Collected data:
—————

Lemma get_reviewer_name_spec_witness :
  let review u :=
    {| TeamDeskPlanReview.plan := None;
       TeamDeskPlanReview.reviewer := u;
       TeamDeskPlanReview.status := of_string "APPROVED";
       TeamDeskPlanReview.feedback := [] |} in
  let named :=
    {| User.username := of_string "abebe"; User.get_full_name := of_string "Abebe Kebede" |} in
  let unnamed :=
    {| User.username := of_string "abebe"; User.get_full_name := [] |} in
  get_reviewer_name (review (Some {| OrganizationUser.user := Some named |}))
  = Ok (of_string "Abebe Kebede")
  /\ get_reviewer_name (review (Some {| OrganizationUser.user := Some unnamed |}))
     = Ok (of_string "abebe")
  /\ get_reviewer_name (review (Some {| OrganizationUser.user := None |})) = Ok NA
  /\ get_reviewer_name (review None) = Ok NA.
Proof.
  intros review named unnamed. split; [|split; [|split]].
  - apply (proj1 (get_reviewer_name_spec
                    (review (Some {| OrganizationUser.user := Some named |})))
             {| OrganizationUser.user := Some named |} named);
      [reflexivity|reflexivity|discriminate].
  - apply (proj1 (proj2 (get_reviewer_name_spec
                    (review (Some {| OrganizationUser.user := Some unnamed |}))))
             {| OrganizationUser.user := Some unnamed |} unnamed); reflexivity.
  - apply (proj2 (proj2 (get_reviewer_name_spec
                    (review (Some {| OrganizationUser.user := None |}))))).
    right. exists {| OrganizationUser.user := None |}. split; reflexivity.
  - apply (proj2 (proj2 (get_reviewer_name_spec (review None)))).
    left. reflexivity.
Defined.
(** What [binary_round_aux] returns, by the size of the rounded value. *)
Lemma binary_round_aux_cases (s : bool) (m : positive) (e : Z) :
  e <= grid (Z.pos m) e ->
  let g := grid (Z.pos m) e in
  let n := rne (Z.pos m) (g - e) in
  let r := binary_round_aux prec emax s (Z.pos m) e loc_Exact in
  (n = 0 /\ r = S754_zero s) \/
  (0 < n /\ (bpow 1024 <= scaled n g)%R /\ r = S754_infinity s) \/
  (0 < n /\ (scaled n g < bpow 1024)%R /\
   exists m3 e3, r = S754_finite s m3 e3 /\ scaled (Z.pos m3) e3 = scaled n g).
Proof.
  intros Hwide g n r.
  pose proof (quotient_bounds m e Hwide) as [[Hq0 Hq53] Hq52].
  pose proof (rne_bounds (Z.pos m) (g - e)) as Hn. fold g in Hq0, Hq53, Hq52. fold n in Hn.
  pose proof (grid_emin (Z.pos m) e) as Hg. fold g in Hg.
  unfold r, binary_round_aux.
  pose proof (shr_fexp_rne m e Hwide) as Hfirst.
  destruct (shr_fexp prec emax (Z.pos m) e loc_Exact) as [mrs e'].
  destruct Hfirst as [-> ->]. fold g. fold n.
  pose proof (bpow_pos g) as Hbg.
  destruct n as [ | n' | n'] eqn:Hn'; [ | | lia ].
  - left. split; [ reflexivity | ].
    unfold shr_fexp. cbn [Zdigits2 shr_record_of_loc].
    destruct (fexp prec emax (0 + g) - g) eqn:Hk2; cbn [shr shr_m];
      try reflexivity.
    revert Hk2. unfold fexp, emin, emax, prec. lia.
  - right.
    pose proof (digits_bounds n') as [Hdlo Hdhi].
    pose proof (ExactIntegers.dgt_pos n') as Hdpos.
    assert (Hd54 : dgt n' <= 54).
    { destruct (Z_le_gt_dec (dgt n') 54) as [ | Hgt]; [ assumption | exfalso ].
      assert (2 ^ 54 <= 2 ^ (dgt n' - 1)) by (apply Z.pow_le_mono_r; lia).
      assert (2 ^ 54 = 2 * 2 ^ 53) by reflexivity. lia. }
    unfold shr_fexp. cbn [Zdigits2 shr_record_of_loc]. fold (dgt n').
    destruct (Z_le_gt_dec (dgt n') 53) as [Hd53 | Hd53].
    + assert (Hn53 : Z.pos n' < 2 ^ 53).
      { assert (2 ^ dgt n' <= 2 ^ 53) by (apply Z.pow_le_mono_r; lia). lia. }
      assert (HnR : (IZR (Z.pos n') < bpow 53)%R)
        by (rewrite <- IZR_pow2 by lia; now apply IZR_lt).
      destruct (fexp prec emax (dgt n' + g) - g) eqn:Hk2; cbn [shr shr_m];
        try (revert Hk2; unfold fexp, emin, emax, prec; lia).
      * destruct (g <=? emax - prec) eqn:Hover.
        -- right. split; [ lia | ]. apply Z.leb_le in Hover.
           unfold emax, prec in Hover. split; [ | eauto ].
           unfold scaled.
           assert (bpow g <= bpow 971)%R by (apply bpow_le; lia).
           change 1024 with (53 + 971). rewrite bpow_add.
           pose proof (bpow_pos 53). nra.
        -- left. split; [ lia | split; [ | reflexivity ] ].
           apply Z.leb_gt in Hover. unfold emax, prec in Hover.
           assert (H52 : 2 ^ 52 <= Z.pos n') by lia.
           assert (H52R : (bpow 52 <= IZR (Z.pos n'))%R)
             by (rewrite <- IZR_pow2 by lia; now apply IZR_le).
           assert (bpow 972 <= bpow g)%R by (apply bpow_le; lia).
           unfold scaled. change 1024 with (52 + 972). rewrite bpow_add.
           pose proof (bpow_pos 52). pose proof (bpow_pos 972). nra.
      * destruct (g <=? emax - prec) eqn:Hover.
        -- right. split; [ lia | ]. apply Z.leb_le in Hover.
           unfold emax, prec in Hover. split; [ | eauto ].
           unfold scaled.
           assert (bpow g <= bpow 971)%R by (apply bpow_le; lia).
           change 1024 with (53 + 971). rewrite bpow_add.
           pose proof (bpow_pos 53). nra.
        -- left. split; [ lia | split; [ | reflexivity ] ].
           apply Z.leb_gt in Hover. unfold emax, prec in Hover.
           assert (H52 : 2 ^ 52 <= Z.pos n') by lia.
           assert (H52R : (bpow 52 <= IZR (Z.pos n'))%R)
             by (rewrite <- IZR_pow2 by lia; now apply IZR_le).
           assert (bpow 972 <= bpow g)%R by (apply bpow_le; lia).
           unfold scaled. change 1024 with (52 + 972). rewrite bpow_add.
           pose proof (bpow_pos 52). pose proof (bpow_pos 972). nra.
    + assert (Hn53 : Z.pos n' = 2 ^ 53).
      { assert (2 ^ 53 <= 2 ^ (dgt n' - 1)) by (apply Z.pow_le_mono_r; lia). lia. }
      assert (Hn'' : n' = 9007199254740992%positive) by (change (2 ^ 53) with 9007199254740992 in Hn53; lia).
      replace (fexp prec emax (dgt n' + g) - g) with 1
        by (unfold fexp, emin, emax, prec; lia).
      subst n'. cbn [shr SpecFloat.iter_pos shr_1 shr_m].
      assert (Hval : scaled 4503599627370496 (g + 1) = scaled 9007199254740992 g).
      { unfold scaled. rewrite bpow_add.
        replace (bpow 1) with 2%R by (unfold bpow, powerRZ; simpl; lra).
        change 9007199254740992%Z with (2 * 4503599627370496)%Z.
        rewrite mult_IZR. ring. }
      assert (Hpow : scaled 9007199254740992 g = bpow (53 + g)).
      { unfold scaled. change 9007199254740992 with (2 ^ 53).
        rewrite IZR_pow2 by lia. now rewrite bpow_add. }
      destruct (g + 1 <=? emax - prec) eqn:Hover.
      * right. split; [ lia | ]. apply Z.leb_le in Hover.
        unfold emax, prec in Hover. split; [ | eauto ].
        rewrite Hpow. apply bpow_lt. lia.
      * left. split; [ lia | split; [ | reflexivity ] ].
        apply Z.leb_gt in Hover. unfold emax, prec in Hover.
        rewrite Hpow. apply bpow_le. lia.
Qed.

End RoundingCases.

Module RoundingOrder.

Import Rounding RoundingCases.

Local Open Scope Z_scope.

Lemma bpow_lt_inv (a b : Z) : (bpow a < bpow b)%R -> a < b.
Proof.
  intros Hab. destruct (Z_lt_le_dec a b) as [ | Hle]; [ assumption | exfalso ].
  pose proof (bpow_le b a Hle). lra.
Qed.

(** Rounding to the nearest integer is monotone in the quotient. *)
Lemma rne_mono_Z (m m' k k' : Z) :
  0 <= k -> 0 <= k' -> m * 2 ^ k' <= m' * 2 ^ k -> rne m k <= rne m' k'.
Proof.
  intros Hk Hk' Hle. unfold rne. cbv zeta.
  assert (HK : 0 < 2 ^ k) by (apply Z.pow_pos_nonneg; lia).
  assert (HK' : 0 < 2 ^ k') by (apply Z.pow_pos_nonneg; lia).
  pose proof (Z.div_mod m (2 ^ k)) as Hm.
  pose proof (Z.div_mod m' (2 ^ k')) as Hm'.
  pose proof (Z.mod_pos_bound m (2 ^ k) HK) as Hr.
  pose proof (Z.mod_pos_bound m' (2 ^ k') HK') as Hr'.
  set (K := 2 ^ k) in *. set (K' := 2 ^ k') in *.
  set (q := m / K) in *. set (r := m mod K) in *.
  set (q' := m' / K') in *. set (r' := m' mod K') in *.
  specialize (Hm ltac:(lia)). specialize (Hm' ltac:(lia)).
  clearbody q r q' r' K K'. subst m m'.
  assert (Hq : q <= q').
  { destruct (Z_le_gt_dec q q') as [ | Hgt]; [ assumption | exfalso ].
    assert (K * K' * (q' + 1) <= K * K' * q) by (apply Z.mul_le_mono_nonneg_l; nia).
    nia. }
  destruct (Z.eq_dec q q') as [Heq | Hne].
  - subst q'.
    assert (Hrr : r * K' <= r' * K) by nia.
    destruct (2 * r <? K) eqn:H1; [ apply Z.ltb_lt in H1 | apply Z.ltb_ge in H1 ].
    + destruct (2 * r' <? K'); [ lia | ].
      destruct (2 * r' =? K'); [ | lia ].
      destruct (Z.even q); lia.
    + assert (H1' : K' <= 2 * r') by nia.
      replace (2 * r' <? K') with false by (symmetry; apply Z.ltb_ge; lia).
      destruct (2 * r =? K) eqn:H2; [ apply Z.eqb_eq in H2 | apply Z.eqb_neq in H2 ].
      * destruct (2 * r' =? K'); [ lia | ].
        destruct (Z.even q); lia.
      * assert (H2' : K' < 2 * r') by nia.
        replace (2 * r' =? K') with false by (symmetry; apply Z.eqb_neq; lia).
        lia.
  - assert (q + 1 <= q') by lia.
    assert (Hn : (if 2 * r <? K then q
                  else if 2 * r =? K then if Z.even q then q else q + 1
                  else q + 1) <= q + 1).
    { destruct (2 * r <? K); [ lia | ].
      destruct (2 * r =? K); [ | lia ]. destruct (Z.even q); lia. }
    assert (Hn' : q' <= (if 2 * r' <? K' then q'
                  else if 2 * r' =? K' then if Z.even q' then q' else q' + 1
                  else q' + 1)).
    { destruct (2 * r' <? K'); [ lia | ].
      destruct (2 * r' =? K'); [ | lia ]. destruct (Z.even q'); lia. }
    lia.
Qed.
(* ===== verification/Prelude.v ===== *)
(** * Distributed fraud detection: a verification of its Go services

    The Go part of the repository scores financial transactions for fraud.  A
    stream processor reads events from Kafka, keeps a sliding window per entity
    and writes the window's features to Redis.  A gateway takes scoring
    requests over HTTP, reads the features of the entity from Redis, batches
    requests with a deadline-aware scheduler and sends each batch to one of
    several workers over gRPC.  A load tester drives the gateway with a seeded
    open-loop schedule.  This library translates these programs into Rocq
    functions and transition systems and proves what makes them correct.

    ** Parts, files and sources (under src/)

    The language and its packages.  [Prelude]: error values, results, 64-bit
    integers, tactics.  [GoFloat]: float64 as [SpecFloat] at binary64.
    [GoString]: bytes, UTF-8, strings, strconv.  [GoSort]: sort.  [GoContext]:
    deadlines and cancellation.  [GoEnv]: the environment, numbers and
    durations.  [GoTLS], [GoRedis]: what is configured of crypto/tls and
    go-redis.  [GoNet]: net.SplitHostPort, http servers, the readiness probe.
    [FloatTextModel]: a concrete float text format that satisfies the laws
    assumed of strconv.

    The stream processor.  [Ingestion] (stream_processor/ingestion/ingestion.go,
    events and the in-memory consumer), [Kafka] (the consumer: fetch, process,
    dead letter, commit, backoff), [KafkaConfig] (NewKafka, dialer, TLS, SCRAM),
    [Window] (stream_processor/aggregations/window.go: a record with the fields
    of the struct and one definition per method), [Materialize]
    (materialize.go: validation and both sinks), [StreamProcessor]
    (stream_processor/cmd/stream-processor/main.go: event handler, readiness,
    metrics, start-up, final select).  A mutex-protected method is one state
    transformer.

    The serving plane.  [FeatureStore] (serving_plane/feature_store/store.go),
    [Scheduler] (serving_plane/scheduler/scheduler.go: a labelled transition
    system whose state holds the shared data and the position of the runner
    and of every caller of Submit), [Worker] and [Pool]
    (serving_plane/worker/worker.go), [WorkerGrpc] (serving_plane/worker/grpc.go),
    [Gateway] (serving_plane/gateway/gateway.go), [GatewayMain]
    (serving_plane/cmd/gateway/main.go), [WorkerMain]
    (serving_plane/cmd/worker/main.go), [Exposition] (the text of the three
    /metrics handlers).

    The load tester (load_tester/main.go).  [LoadTester]: configuration,
    entities, payloads, the arrival schedule with the PCG generator; [LoadRun]:
    Run as a transition system of producer, workers, closer and collector, in
    which a panic of a worker ends the program;
    [LoadArtifacts]: the report, the files and main.

    ** Interfaces

    [Materializer] (a feature sink, implemented by both sinks) and its law
    [SinkLaws] in [Sinks] (a write reported as failed may still take effect; the
    in-memory sink discharges it outright, the Redis sink from [RedisSet], what
    the server documents of SET), [Store] and its
    law [SoundStore] (implemented by Memory, Redis, Fallback and the gateway's
    configured store), [Inference] and its law [Computes] (implemented by the
    scorer, the measured engine, a client across the RPC hop, the pool and the
    gateway's engine), [Relays] (what a gRPC transport may do), [FloatText] with
    [FloatTextLaws], [Histogram], [Env], [TLSFiles], [Scram].  Clients are proved
    against the class; implementations discharge it.

    ** What the theorems show

    - Aggregation ([WindowInv], [WindowSpec], [WindowReference],
      [WindowAmounts], [WindowTheorems], [SinkTheorems]): the incremental window of an entity is the
      recomputation from the history of accepted events; the redundant state
      agrees in every reachable state and within its limits; applying an event
      again changes nothing; a failed update changes nothing; watermarks and
      offsets do not move backward; eviction does not depend on map order; the
      sink reads as the window, or as a failed write that took effect; the
      features are the count, the rounded sum and the maximum of the live
      events, never NaN, and the overflow guard of the loop can be passed by a
      sum that overflows.
    - Delivery ([KafkaInv], [KafkaTheorems], [StreamProcessorTheorems]): every
      sequence of calls of the consumer is a run of a per-record protocol that
      commits only settled records; poison records halt it; under the halt
      policy no committed record is lost by the composition of consumer,
      handler, window and sink: the window is at any point what a reference
      aggregator makes of the records handled so far, and every committed
      record is one of them; the backoff has a closed form.
    - Features ([FeatureStoreTheorems]): the vector written by the stream
      processor is the vector read by the gateway; a Redis call that fails
      before the caller's deadline is replaced by the local store's vector, one
      that fails later is not.
    - Scheduling ([SchedulerInv], [SchedulerOutcomes], [SchedulerTimer],
      [SchedulerMetrics], [SchedulerValues], [SchedulerTheorems]): for
      every interleaving, callers get the result of their own item or an error
      with its cause, items are dispatched at most once and never after their
      caller was told that they expired, the runner never blocks on a reply,
      Close drains and no admitted caller is told that the scheduler is closed,
      bounds hold, all counters are exact, and a lone item with the guard time
      or less left is never dispatched.
    - Inference ([PoolTheorems], [WorkerGrpcTheorems], [Computes]): failover
      shares the deadline, open circuits are respected, the RPC hop is
      transparent and authenticated.
    - Gateway ([GatewayTheorems], [ServingNaN]): it fails closed, answers every
      failure with a decision to deny, counts exactly, and can answer nothing
      when the in-process scorer yields NaN.
    - Composition ([ServingTheorems], [ServingTypes], [WorkerMainTheorems],
      [StreamConfigTheorems]): from the environments of the commands to the
      answers: scores are those of the scorer for the caller's own request,
      requests are well typed from the store to the RPC, nothing runs in
      plaintext outside development mode, and a scrape reads back exact counters.
    - Load tester ([LoadTesterTheorems], [LoadRunTheorems]): the entity selector
      is an exact weighted round-robin, transaction ids are unique, the entity
      list round-trips, a run accounts for every planned request, and it
      terminates, with a panic only when the weights overflow.

    ** Numbers, time and fuel

    A float64 is IEEE 754 binary64 without fused operations.  uint64 counters
    wrap at 2^64 ([wrap64]), the sums of the load tester at the width of an int
    ([wrap_int64]); lengths and counts that the configured limits bound are
    integers without wrap-around.  Instants and durations are numbers of
    nanoseconds, instants counted from the zero Time; additions of a duration
    to an instant do not overflow in the model.

    Loops over slices are structural.  time.ParseDuration has the length of its
    input as fuel, which [parse_elements_fuel] proves sufficient because every
    element consumes input; hexadecimal printing has sixteen digits, enough for
    64 bits.  The infinite loop of the Kafka consumer takes the number of turns
    as an argument and its theorems hold for every number of turns; the
    in-memory consumer is proved to return within the length of its queue (unless
    an amount is NaN, when the code itself loops).  The
    scheduler and the load run are transition systems: their termination
    theorems bound the number of steps of every execution.

    ** Not modelled

    Generated protobuf code (serving_plane/worker/proto; its messages are the
    records of [WorkerGrpc]), logging, signal delivery, sockets, the routing of
    http.ServeMux, and the libraries kafka-go, go-redis, grpc-go, hdrhistogram
    and encoding/json beyond what their callers rely on: their calls are
    arguments of the definitions.  Concurrent calls of one Pool are modelled one
    at a time.  The I/O of go-redis is not assumed to respect the deadline of
    its context, which needs an option the code does not set.  math.Exp and
    math.Log are arguments.  The Python, C++, CUDA and
    Rust parts of the repository are not part of this library. *)

From Stdlib Require Import ZArith Lia.
From stdpp Require Import prelude gmap strings list sorting.

#[local] Open Scope Z_scope.

(** ** Errors *)

(** A Go [error] value.  Package-level error variables ([errors.New] bound to
    a [var]) are compared by identity and become [Sentinel]; an anonymous
    [errors.New] or [fmt.Errorf] without [%w] becomes [Fresh], and
    [fmt.Errorf] with [%w] becomes [Wrap]; [Joined] is [errors.Join] of two
    errors. *)
Inductive error : Type :=
| Sentinel (name : string)
| Fresh (msg : string)
| Wrap (msg : string) (inner : error)
| PoisonError (partition offset : Z) (inner : error)
| Joined (first second : error)
| Status (code : Z) (msg : string).

#[global] Instance error_eq_dec : EqDecision error.
Proof. solve_decision. Defined.

(** [context.Canceled] and [context.DeadlineExceeded]. *)
Definition Canceled : error := Sentinel "context.Canceled".
Definition DeadlineExceeded : error := Sentinel "context.DeadlineExceeded".

(** [errors.Is(err, target)] for a sentinel target: walk the [Unwrap] chain. *)
Fixpoint errors_Is (err target : error) : bool :=
  bool_decide (err = target) ||
  match err with
  | Wrap _ inner => errors_Is inner target
  | PoisonError _ _ inner => errors_Is inner target
  | Joined a b => errors_Is a target || errors_Is b target
  | _ => false
  end.

(** ** Results of fallible functions: the pair [(T, error)] of Go, with the
    convention that a non-nil error makes the value meaningless. *)
Inductive result (A : Type) : Type :=
| Ok (a : A)
| Err (e : error).
Arguments Ok {A} _.
Arguments Err {A} _.

Declare Scope go_scope.
Delimit Scope go_scope with go.

Definition rbind {A B} (c : result A) (k : A → result B) : result B :=
  match c with Ok a => k a | Err e => Err e end.

Notation "'let!' x ':=' c 'in' k" := (rbind c (fun x => k))
  (at level 10, x name, c at level 200, k at level 200) : go_scope.
Notation "'guard!' b 'else' e 'in' k" := (if b then k else Err e)
  (at level 10, b at level 200, e at level 200, k at level 200) : go_scope.

Definition is_ok {A} (r : result A) : bool :=
  match r with Ok _ => true | Err _ => false end.

(** ** 64-bit integers: counters and [int] *)

Definition wrap64 (n : Z) : Z := n mod 2 ^ 64.

(** A 64-bit [int]. *)
Definition wrap_int64 (n : Z) : Z := (n + 2 ^ 63) mod 2 ^ 64 - 2 ^ 63.

Lemma wrap_int64_id n : - 2 ^ 63 <= n < 2 ^ 63 → wrap_int64 n = n.
Proof. intros Hn. unfold wrap_int64. rewrite Z.mod_small; lia. Qed.

Lemma wrap64_add_l a b : wrap64 (wrap64 a + b) = wrap64 (a + b).
Proof. apply Zplus_mod_idemp_l. Qed.
Lemma wrap64_succ n : wrap64 (wrap64 (Z.of_nat n) + 1) = wrap64 (Z.of_nat (S n)).
Proof. rewrite wrap64_add_l. f_equal. lia. Qed.

(** ** Tactics *)

(** Case analysis on the boolean tests of a translated [if]. *)
Ltac case_if :=
  match goal with
  | |- context [if ?b then _ else _] => let H := fresh "Hif" in destruct b eqn:H
  | H0 : context [if ?b then _ else _] |- _ => let H := fresh "Hif" in destruct b eqn:H
  end.

Ltac bool_to_prop :=
  repeat match goal with
  | H : _ && _ = true |- _ => apply andb_true_iff in H; destruct H
  | H : _ || _ = false |- _ => apply orb_false_iff in H; destruct H
  | H : negb _ = true |- _ => apply negb_true_iff in H
  | H : negb _ = false |- _ => apply negb_false_iff in H
  | H : bool_decide _ = true |- _ => apply bool_decide_eq_true in H
  | H : bool_decide _ = false |- _ => apply bool_decide_eq_false in H
  | H : (_ <? _) = true |- _ => apply Z.ltb_lt in H
  | H : (_ <? _) = false |- _ => apply Z.ltb_ge in H
  | H : (_ <=? _) = true |- _ => apply Z.leb_le in H
  | H : (_ <=? _) = false |- _ => apply Z.leb_gt in H
  | H : (_ =? _) = true |- _ => apply Z.eqb_eq in H
  | H : (_ =? _) = false |- _ => apply Z.eqb_neq in H
  end.

(** Membership in lists built with [++] and [::], by cases. *)
Ltac by_elem :=
  intros; repeat match goal with H : context [_ ∈ _ ++ _] |- _ => rewrite elem_of_app in H
                 | H : context [_ ∈ _ :: _] |- _ => rewrite elem_of_cons in H
                 | H : context [_ ∈ []] |- _ => rewrite elem_of_nil in H end;
  repeat first [rewrite elem_of_app | rewrite elem_of_cons | rewrite elem_of_nil];
  intuition (congruence || done).

(** Taking a sequence of fallible steps apart. *)
Lemma rbind_ok {A B} (c : result A) (k : A → result B) b :
  rbind c k = Ok b → ∃ a, c = Ok a ∧ k a = Ok b.
Proof. destruct c; [simpl; eauto|done]. Qed.

Ltac ok_steps H :=
  repeat first
    [ let a := fresh "a" in let Ha := fresh "Ha" in apply rbind_ok in H as (a & Ha & H)
    | match type of H with context [if ?b then _ else _] => let E := fresh "E" in destruct b eqn:E; [discriminate H|] end ].

Create HintDb go discriminated.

—————

» **Exercise aim**: Could you set down, exactly as written, the lines above between the one holding "and writes the" and the one holding "requests with a", inclusive, and nothing more?

» **Answer box**:
    and writes the window's features to Redis.  A gateway takes scoring
    requests over HTTP, reads the features of the entity from Redis, batches
    requests with a deadline-aware scheduler and sends each batch to one of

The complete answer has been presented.